(MATERIAL TO PROCESS Opens)

(** X4: [access_json_api] does not depend on the world it starts from:
    whatever is on disk and whatever was printed before, it returns the
    same value, keeps the earlier output and adds the same lines. *)
Theorem access_json_api_same_in_every_world py_repr E w1 w2 :
  (access_json_api py_repr E w1).1 = (access_json_api py_repr E w2).1
  ∧ take (length (stdout w1)) (stdout (access_json_api py_repr E w1).2)
    = stdout w1
  ∧ drop (length (stdout w1)) (stdout (access_json_api py_repr E w1).2)
    = drop (length (stdout w2)) (stdout (access_json_api py_repr E w2).2).
Proof.
  destruct (access_json_api_says py_repr E) as (r & lines & H).
  rewrite !H. simpl. split; [done|].
  by rewrite take_app_length, !drop_app_length.
Qed.

Lemma string_length_app (a b : string) :
  String.length (a +:+ b) = String.length a + String.length b.
Proof. induction a as [|c a IH]; simpl; [done | by rewrite IH]. Qed.

Lemma preview_length s : String.length (preview s) ≤ 503.
Proof.
  unfold preview. case_bool_decide as Hs; [|lia].
  rewrite string_length_app.
  destruct (substring_prefix 500 s) as [-> _]; [lia | simpl; lia].
Qed.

(MATERIAL TO PROCESS Closes)

§ **INSTRUCTIONS TO FOLLOW**
Looking at the records above, in how many lines does the word "preview" occur? Reply with the number alone.

§ **EXERCISE ANSWER**
2